# Dataset entries:
···
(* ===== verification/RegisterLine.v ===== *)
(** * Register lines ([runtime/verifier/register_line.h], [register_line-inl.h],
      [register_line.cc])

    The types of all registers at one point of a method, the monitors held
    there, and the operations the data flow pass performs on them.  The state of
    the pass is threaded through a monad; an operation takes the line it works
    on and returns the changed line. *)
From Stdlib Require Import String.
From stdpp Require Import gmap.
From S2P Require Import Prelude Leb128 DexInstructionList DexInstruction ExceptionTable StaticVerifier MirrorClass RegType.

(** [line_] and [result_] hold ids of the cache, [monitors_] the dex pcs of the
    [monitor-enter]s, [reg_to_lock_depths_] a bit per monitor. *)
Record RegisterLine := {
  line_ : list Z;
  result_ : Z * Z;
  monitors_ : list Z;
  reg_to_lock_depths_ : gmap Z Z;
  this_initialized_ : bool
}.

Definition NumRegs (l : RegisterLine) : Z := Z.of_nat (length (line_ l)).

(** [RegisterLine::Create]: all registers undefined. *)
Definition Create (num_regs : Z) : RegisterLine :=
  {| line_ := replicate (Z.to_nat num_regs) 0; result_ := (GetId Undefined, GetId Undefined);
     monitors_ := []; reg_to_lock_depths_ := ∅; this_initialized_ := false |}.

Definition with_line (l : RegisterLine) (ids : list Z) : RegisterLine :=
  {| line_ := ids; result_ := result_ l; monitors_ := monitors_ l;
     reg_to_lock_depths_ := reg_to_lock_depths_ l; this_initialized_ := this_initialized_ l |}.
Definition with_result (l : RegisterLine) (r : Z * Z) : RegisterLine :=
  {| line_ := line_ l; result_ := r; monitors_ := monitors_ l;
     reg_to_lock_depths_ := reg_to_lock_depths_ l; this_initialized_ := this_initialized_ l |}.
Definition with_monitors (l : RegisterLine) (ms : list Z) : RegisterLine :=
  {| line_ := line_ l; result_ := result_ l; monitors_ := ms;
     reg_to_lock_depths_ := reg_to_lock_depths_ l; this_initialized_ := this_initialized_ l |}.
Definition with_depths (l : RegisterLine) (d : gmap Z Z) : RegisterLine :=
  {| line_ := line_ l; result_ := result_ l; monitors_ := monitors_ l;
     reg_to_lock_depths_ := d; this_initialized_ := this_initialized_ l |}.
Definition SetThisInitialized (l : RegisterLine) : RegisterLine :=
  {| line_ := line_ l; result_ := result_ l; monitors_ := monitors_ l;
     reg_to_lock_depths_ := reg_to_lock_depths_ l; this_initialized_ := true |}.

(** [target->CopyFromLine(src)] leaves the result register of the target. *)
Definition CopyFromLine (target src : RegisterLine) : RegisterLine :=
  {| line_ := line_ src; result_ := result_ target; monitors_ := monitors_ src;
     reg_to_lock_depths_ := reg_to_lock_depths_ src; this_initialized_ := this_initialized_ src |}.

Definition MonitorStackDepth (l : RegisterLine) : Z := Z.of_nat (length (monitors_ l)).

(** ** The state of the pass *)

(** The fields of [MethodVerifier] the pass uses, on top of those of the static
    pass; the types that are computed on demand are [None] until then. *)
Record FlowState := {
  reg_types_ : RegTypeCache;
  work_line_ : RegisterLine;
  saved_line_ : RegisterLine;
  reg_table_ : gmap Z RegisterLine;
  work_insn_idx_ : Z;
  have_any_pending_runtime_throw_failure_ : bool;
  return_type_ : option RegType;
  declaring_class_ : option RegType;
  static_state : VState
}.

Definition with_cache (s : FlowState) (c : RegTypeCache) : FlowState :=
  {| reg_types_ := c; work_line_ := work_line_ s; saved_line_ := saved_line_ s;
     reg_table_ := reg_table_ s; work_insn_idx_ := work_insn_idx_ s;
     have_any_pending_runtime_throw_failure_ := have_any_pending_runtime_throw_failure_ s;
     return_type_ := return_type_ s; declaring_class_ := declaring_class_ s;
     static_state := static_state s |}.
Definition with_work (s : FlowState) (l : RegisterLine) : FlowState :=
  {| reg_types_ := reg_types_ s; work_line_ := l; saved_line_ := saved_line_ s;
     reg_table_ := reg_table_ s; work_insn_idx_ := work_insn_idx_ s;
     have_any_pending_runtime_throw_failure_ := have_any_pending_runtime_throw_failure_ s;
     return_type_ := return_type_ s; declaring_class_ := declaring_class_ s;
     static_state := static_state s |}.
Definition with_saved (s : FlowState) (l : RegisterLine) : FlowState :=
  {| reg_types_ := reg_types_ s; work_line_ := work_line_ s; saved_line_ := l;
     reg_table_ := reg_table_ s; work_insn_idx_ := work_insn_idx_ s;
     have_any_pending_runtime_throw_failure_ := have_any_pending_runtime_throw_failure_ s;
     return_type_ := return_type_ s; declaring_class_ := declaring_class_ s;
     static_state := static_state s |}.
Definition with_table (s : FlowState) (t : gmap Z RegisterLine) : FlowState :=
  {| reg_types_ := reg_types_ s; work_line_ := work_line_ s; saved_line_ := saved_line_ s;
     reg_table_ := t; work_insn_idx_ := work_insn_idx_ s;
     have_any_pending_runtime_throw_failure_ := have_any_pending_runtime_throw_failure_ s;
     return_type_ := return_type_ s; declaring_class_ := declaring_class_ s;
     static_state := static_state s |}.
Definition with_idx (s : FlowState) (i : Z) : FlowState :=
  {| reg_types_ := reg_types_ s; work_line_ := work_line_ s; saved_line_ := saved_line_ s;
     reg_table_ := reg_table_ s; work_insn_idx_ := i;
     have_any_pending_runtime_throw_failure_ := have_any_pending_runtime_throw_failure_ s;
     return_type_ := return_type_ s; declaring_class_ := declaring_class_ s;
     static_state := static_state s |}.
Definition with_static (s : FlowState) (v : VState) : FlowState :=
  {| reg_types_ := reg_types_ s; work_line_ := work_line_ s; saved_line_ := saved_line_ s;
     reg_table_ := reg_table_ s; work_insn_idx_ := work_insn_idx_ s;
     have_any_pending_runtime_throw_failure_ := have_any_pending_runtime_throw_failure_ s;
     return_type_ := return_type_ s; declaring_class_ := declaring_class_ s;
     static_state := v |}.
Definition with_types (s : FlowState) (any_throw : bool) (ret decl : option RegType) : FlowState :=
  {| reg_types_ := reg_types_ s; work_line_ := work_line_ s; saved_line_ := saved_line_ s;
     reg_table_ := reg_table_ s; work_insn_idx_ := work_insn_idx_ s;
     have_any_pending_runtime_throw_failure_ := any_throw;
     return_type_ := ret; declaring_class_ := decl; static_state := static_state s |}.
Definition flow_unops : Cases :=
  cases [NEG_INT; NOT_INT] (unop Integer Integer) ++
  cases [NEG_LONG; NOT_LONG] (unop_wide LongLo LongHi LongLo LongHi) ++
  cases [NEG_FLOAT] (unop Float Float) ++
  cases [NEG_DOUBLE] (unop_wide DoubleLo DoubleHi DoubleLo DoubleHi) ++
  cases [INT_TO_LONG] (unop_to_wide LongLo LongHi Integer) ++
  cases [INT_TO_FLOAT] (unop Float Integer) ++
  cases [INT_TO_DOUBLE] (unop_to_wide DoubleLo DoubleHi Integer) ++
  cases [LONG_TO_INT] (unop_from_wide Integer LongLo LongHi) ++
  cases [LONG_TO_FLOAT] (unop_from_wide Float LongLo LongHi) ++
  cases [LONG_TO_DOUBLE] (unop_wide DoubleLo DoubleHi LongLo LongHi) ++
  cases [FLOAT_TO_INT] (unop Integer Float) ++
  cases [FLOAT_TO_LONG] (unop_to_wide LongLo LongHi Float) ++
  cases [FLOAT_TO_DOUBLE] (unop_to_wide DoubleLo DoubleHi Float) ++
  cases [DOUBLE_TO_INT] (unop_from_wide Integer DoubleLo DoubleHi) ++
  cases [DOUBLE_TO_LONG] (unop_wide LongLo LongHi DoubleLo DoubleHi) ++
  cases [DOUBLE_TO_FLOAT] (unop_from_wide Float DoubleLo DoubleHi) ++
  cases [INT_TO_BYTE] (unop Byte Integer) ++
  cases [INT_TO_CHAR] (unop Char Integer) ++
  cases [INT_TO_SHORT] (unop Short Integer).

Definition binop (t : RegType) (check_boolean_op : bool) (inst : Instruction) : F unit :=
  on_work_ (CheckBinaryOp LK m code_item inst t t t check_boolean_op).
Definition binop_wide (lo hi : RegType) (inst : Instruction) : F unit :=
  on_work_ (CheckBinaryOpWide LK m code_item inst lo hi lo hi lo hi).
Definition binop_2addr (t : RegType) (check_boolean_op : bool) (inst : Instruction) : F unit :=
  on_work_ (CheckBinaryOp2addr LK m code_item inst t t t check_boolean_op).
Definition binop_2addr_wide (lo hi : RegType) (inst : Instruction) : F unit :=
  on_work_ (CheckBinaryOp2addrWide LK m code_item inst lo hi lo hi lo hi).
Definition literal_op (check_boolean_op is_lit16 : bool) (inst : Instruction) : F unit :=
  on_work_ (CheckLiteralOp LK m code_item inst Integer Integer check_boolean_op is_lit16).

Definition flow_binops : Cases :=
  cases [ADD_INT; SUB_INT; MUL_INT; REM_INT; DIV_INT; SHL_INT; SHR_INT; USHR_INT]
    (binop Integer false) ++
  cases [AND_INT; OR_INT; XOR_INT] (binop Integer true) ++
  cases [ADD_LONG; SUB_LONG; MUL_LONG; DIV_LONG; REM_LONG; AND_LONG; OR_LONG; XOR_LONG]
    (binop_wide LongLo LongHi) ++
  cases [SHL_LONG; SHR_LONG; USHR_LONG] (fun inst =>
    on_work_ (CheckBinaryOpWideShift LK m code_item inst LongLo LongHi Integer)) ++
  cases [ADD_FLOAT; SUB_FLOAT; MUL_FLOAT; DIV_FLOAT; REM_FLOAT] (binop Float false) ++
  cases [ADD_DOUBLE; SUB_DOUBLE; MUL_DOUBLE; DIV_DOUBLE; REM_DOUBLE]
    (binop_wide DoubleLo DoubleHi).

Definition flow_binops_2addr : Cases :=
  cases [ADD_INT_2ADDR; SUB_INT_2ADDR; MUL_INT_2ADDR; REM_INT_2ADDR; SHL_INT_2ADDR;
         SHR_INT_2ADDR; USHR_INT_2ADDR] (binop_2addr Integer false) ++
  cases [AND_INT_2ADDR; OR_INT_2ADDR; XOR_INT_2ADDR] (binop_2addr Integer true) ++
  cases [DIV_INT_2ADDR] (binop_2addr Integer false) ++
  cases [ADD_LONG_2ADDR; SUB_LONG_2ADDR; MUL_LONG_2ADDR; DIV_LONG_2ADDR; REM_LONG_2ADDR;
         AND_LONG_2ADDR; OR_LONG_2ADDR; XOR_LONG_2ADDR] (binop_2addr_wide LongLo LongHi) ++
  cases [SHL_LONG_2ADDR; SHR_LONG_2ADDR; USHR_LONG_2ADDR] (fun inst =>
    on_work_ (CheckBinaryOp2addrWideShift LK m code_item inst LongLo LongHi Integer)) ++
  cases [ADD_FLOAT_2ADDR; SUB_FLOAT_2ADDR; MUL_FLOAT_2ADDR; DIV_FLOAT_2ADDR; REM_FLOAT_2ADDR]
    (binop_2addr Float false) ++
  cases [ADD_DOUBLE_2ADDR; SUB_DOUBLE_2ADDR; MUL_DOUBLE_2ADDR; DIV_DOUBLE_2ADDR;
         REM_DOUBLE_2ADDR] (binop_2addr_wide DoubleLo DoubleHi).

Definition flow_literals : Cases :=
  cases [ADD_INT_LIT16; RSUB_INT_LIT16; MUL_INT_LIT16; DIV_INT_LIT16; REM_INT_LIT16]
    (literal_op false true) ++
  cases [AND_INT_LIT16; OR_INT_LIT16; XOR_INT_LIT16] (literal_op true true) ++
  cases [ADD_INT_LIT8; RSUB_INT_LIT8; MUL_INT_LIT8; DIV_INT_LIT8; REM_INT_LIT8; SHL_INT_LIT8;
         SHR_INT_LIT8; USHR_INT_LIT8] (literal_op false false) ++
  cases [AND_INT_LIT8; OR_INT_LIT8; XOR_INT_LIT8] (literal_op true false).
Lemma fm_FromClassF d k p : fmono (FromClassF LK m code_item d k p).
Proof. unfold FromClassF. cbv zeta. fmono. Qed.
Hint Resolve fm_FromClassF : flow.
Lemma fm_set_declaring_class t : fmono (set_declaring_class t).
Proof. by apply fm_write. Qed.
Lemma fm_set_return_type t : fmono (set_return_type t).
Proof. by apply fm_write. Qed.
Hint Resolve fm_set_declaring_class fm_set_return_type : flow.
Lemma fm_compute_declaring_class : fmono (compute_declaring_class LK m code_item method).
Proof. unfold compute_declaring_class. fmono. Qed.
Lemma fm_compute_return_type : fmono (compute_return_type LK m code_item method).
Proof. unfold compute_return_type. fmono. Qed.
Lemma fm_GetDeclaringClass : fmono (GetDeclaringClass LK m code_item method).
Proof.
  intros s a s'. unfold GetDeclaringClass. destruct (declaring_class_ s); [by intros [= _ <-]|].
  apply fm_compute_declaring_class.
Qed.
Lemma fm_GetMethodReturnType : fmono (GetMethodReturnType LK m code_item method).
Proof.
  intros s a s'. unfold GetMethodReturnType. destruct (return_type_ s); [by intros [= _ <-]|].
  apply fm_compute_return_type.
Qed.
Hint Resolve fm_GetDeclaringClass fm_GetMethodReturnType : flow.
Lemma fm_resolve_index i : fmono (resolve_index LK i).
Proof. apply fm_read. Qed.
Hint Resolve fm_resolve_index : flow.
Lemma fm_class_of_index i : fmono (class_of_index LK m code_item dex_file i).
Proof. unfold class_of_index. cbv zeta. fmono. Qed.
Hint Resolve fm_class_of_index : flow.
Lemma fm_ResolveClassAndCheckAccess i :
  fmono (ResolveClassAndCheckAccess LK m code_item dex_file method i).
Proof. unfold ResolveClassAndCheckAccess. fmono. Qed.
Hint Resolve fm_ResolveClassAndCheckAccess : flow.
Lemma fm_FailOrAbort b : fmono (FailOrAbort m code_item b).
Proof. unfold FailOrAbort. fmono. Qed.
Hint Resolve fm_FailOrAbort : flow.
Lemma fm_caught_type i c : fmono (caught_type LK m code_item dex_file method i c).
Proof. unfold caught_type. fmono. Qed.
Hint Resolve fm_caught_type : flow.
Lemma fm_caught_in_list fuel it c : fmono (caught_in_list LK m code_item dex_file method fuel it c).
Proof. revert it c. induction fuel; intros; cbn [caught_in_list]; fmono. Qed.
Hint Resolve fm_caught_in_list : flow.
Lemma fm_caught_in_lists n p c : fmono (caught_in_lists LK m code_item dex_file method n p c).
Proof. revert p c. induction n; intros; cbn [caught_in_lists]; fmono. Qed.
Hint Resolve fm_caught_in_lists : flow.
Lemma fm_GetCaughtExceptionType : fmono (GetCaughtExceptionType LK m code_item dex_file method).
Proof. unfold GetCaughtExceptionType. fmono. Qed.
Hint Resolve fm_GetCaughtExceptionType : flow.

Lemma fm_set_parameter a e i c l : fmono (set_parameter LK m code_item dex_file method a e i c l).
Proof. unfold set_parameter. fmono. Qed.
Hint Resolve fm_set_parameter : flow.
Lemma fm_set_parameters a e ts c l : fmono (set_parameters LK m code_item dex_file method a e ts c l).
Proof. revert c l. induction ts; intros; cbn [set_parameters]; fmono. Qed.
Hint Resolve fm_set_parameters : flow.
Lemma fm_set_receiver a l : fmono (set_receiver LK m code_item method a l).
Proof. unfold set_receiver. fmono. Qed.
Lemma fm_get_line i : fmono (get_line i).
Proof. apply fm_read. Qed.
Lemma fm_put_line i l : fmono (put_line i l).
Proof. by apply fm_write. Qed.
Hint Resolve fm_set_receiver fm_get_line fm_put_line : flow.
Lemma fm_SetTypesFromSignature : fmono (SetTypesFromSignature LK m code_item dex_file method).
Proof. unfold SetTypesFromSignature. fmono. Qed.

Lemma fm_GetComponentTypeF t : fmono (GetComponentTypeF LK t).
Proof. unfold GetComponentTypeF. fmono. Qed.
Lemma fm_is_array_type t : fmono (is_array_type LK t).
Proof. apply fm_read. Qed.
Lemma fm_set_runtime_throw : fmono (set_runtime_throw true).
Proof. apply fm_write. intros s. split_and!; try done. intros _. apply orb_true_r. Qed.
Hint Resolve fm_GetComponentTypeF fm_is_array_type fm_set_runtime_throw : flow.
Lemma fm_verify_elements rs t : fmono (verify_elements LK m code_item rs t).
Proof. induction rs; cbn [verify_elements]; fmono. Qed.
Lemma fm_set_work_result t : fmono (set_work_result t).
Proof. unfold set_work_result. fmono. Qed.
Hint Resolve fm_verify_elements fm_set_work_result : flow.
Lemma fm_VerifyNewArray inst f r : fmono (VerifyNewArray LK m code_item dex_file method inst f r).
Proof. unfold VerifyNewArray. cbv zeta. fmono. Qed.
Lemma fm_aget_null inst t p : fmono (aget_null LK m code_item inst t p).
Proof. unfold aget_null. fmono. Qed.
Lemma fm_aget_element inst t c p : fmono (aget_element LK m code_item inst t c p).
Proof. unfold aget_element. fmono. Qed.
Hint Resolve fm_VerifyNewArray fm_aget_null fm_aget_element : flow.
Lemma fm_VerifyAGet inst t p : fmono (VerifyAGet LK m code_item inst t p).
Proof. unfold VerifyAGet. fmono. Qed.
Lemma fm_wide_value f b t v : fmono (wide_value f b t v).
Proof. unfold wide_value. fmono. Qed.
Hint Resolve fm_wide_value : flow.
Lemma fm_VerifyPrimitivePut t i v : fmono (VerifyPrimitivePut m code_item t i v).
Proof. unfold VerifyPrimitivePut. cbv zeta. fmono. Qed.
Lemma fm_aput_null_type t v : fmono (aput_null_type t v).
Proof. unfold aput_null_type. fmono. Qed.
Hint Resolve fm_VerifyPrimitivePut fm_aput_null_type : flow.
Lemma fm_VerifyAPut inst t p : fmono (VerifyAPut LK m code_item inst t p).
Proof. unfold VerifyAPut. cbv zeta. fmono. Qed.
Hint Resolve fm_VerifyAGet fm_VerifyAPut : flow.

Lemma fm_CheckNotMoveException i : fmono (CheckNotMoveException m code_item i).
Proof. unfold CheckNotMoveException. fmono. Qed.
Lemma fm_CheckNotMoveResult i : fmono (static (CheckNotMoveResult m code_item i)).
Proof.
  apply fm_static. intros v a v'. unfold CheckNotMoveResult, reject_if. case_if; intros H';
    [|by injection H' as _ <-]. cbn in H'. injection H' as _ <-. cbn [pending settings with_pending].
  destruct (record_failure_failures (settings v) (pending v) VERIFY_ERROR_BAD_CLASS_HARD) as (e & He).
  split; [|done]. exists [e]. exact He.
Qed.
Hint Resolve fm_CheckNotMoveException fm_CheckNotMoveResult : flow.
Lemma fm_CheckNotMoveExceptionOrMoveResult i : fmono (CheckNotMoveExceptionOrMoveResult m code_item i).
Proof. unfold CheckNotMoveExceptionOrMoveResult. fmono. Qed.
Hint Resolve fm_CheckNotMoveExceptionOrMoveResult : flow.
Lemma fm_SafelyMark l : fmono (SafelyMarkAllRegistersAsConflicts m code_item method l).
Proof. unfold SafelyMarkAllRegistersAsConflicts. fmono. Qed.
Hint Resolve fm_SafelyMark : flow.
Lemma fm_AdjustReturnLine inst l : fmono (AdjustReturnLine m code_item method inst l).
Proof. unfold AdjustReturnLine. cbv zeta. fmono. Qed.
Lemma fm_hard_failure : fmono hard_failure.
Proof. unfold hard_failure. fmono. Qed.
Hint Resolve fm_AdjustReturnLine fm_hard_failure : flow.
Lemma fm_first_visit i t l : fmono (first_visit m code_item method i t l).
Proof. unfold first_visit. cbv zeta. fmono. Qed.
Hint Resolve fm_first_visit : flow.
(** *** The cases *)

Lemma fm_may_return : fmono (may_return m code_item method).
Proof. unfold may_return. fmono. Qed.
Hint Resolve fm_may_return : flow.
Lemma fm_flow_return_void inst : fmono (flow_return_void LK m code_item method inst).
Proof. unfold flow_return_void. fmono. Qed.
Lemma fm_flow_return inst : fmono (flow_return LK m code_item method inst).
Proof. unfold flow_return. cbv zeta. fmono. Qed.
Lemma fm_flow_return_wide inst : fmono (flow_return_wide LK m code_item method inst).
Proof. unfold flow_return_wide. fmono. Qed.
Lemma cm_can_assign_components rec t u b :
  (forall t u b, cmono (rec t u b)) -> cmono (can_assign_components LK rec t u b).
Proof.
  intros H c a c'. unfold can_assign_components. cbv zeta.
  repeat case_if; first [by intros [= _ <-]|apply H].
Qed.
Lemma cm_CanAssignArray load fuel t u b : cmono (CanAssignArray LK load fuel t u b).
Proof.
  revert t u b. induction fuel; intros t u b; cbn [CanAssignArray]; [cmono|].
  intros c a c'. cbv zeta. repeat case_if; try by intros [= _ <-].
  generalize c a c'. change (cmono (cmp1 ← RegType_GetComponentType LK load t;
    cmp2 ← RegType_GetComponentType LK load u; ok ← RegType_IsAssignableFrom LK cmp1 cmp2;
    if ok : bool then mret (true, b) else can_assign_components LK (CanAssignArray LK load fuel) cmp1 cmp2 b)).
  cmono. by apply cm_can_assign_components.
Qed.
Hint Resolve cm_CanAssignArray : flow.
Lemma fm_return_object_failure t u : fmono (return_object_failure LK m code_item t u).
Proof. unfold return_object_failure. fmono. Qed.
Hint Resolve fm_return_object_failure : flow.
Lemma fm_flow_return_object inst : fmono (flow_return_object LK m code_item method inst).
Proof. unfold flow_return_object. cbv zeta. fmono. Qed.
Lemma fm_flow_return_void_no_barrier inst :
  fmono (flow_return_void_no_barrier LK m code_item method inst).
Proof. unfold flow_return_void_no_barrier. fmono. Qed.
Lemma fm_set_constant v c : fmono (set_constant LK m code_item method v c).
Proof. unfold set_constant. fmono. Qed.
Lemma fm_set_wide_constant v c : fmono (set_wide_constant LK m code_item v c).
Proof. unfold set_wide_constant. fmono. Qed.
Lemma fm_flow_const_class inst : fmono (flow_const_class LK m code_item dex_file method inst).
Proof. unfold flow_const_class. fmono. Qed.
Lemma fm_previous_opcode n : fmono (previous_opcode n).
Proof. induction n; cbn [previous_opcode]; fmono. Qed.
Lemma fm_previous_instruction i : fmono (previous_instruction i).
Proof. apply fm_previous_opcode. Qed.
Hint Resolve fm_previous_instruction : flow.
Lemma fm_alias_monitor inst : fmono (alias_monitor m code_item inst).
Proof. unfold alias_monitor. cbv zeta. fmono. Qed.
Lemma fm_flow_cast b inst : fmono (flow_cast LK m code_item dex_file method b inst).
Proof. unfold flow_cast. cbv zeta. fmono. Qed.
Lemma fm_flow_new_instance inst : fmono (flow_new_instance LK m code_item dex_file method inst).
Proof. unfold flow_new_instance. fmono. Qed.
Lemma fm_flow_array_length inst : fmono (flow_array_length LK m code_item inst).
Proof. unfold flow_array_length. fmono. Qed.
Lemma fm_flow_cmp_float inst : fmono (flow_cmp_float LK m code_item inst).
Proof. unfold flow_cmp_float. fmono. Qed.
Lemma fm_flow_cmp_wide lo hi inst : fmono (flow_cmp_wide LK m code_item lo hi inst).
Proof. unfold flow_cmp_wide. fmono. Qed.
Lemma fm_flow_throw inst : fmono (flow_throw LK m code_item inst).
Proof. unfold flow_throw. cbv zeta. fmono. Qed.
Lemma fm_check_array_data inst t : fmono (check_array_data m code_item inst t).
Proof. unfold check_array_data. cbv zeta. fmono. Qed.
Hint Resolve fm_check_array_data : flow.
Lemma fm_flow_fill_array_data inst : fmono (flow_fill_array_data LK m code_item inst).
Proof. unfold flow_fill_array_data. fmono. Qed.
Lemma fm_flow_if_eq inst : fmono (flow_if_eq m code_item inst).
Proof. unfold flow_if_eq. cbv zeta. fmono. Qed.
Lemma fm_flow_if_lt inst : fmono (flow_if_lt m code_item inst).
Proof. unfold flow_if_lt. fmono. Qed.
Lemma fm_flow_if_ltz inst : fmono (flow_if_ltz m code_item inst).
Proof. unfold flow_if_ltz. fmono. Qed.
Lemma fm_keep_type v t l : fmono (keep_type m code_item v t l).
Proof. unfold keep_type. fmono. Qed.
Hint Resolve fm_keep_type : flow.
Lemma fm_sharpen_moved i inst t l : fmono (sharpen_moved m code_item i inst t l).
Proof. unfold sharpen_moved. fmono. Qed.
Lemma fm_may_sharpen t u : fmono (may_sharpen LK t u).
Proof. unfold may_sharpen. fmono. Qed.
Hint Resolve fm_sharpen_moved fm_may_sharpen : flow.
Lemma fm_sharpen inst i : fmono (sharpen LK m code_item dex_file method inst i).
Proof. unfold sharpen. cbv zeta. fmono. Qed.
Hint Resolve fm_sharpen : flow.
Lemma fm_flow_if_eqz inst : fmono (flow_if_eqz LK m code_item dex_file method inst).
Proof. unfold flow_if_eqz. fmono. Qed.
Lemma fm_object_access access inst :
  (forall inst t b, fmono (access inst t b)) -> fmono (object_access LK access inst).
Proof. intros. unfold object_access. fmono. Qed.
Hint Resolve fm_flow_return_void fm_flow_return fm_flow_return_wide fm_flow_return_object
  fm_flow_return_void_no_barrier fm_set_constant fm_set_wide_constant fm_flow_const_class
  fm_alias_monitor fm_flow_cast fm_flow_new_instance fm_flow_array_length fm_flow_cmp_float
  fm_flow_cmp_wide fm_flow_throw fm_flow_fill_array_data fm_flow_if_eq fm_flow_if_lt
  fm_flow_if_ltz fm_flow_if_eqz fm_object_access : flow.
···
# EXERCISE BRIEF:
Starting with the first line above and ending with the line that holds "r; monitors_ := monitors_ l;", restate each line word for word and add nothing else.

# FINISHED TASK:
(* ===== verification/RegisterLine.v ===== *)
(** * Register lines ([runtime/verifier/register_line.h], [register_line-inl.h],
      [register_line.cc])

    The types of all registers at one point of a method, the monitors held
    there, and the operations the data flow pass performs on them.  The state of
    the pass is threaded through a monad; an operation takes the line it works
    on and returns the changed line. *)
From Stdlib Require Import String.
From stdpp Require Import gmap.
From S2P Require Import Prelude Leb128 DexInstructionList DexInstruction ExceptionTable StaticVerifier MirrorClass RegType.

(** [line_] and [result_] hold ids of the cache, [monitors_] the dex pcs of the
    [monitor-enter]s, [reg_to_lock_depths_] a bit per monitor. *)
Record RegisterLine := {
  line_ : list Z;
  result_ : Z * Z;
  monitors_ : list Z;
  reg_to_lock_depths_ : gmap Z Z;
  this_initialized_ : bool
}.

Definition NumRegs (l : RegisterLine) : Z := Z.of_nat (length (line_ l)).

(** [RegisterLine::Create]: all registers undefined. *)
Definition Create (num_regs : Z) : RegisterLine :=
  {| line_ := replicate (Z.to_nat num_regs) 0; result_ := (GetId Undefined, GetId Undefined);
     monitors_ := []; reg_to_lock_depths_ := ∅; this_initialized_ := false |}.

Definition with_line (l : RegisterLine) (ids : list Z) : RegisterLine :=
  {| line_ := ids; result_ := result_ l; monitors_ := monitors_ l;
     reg_to_lock_depths_ := reg_to_lock_depths_ l; this_initialized_ := this_initialized_ l |}.
Definition with_result (l : RegisterLine) (r : Z * Z) : RegisterLine :=
  {| line_ := line_ l; result_ := r; monitors_ := monitors_ l;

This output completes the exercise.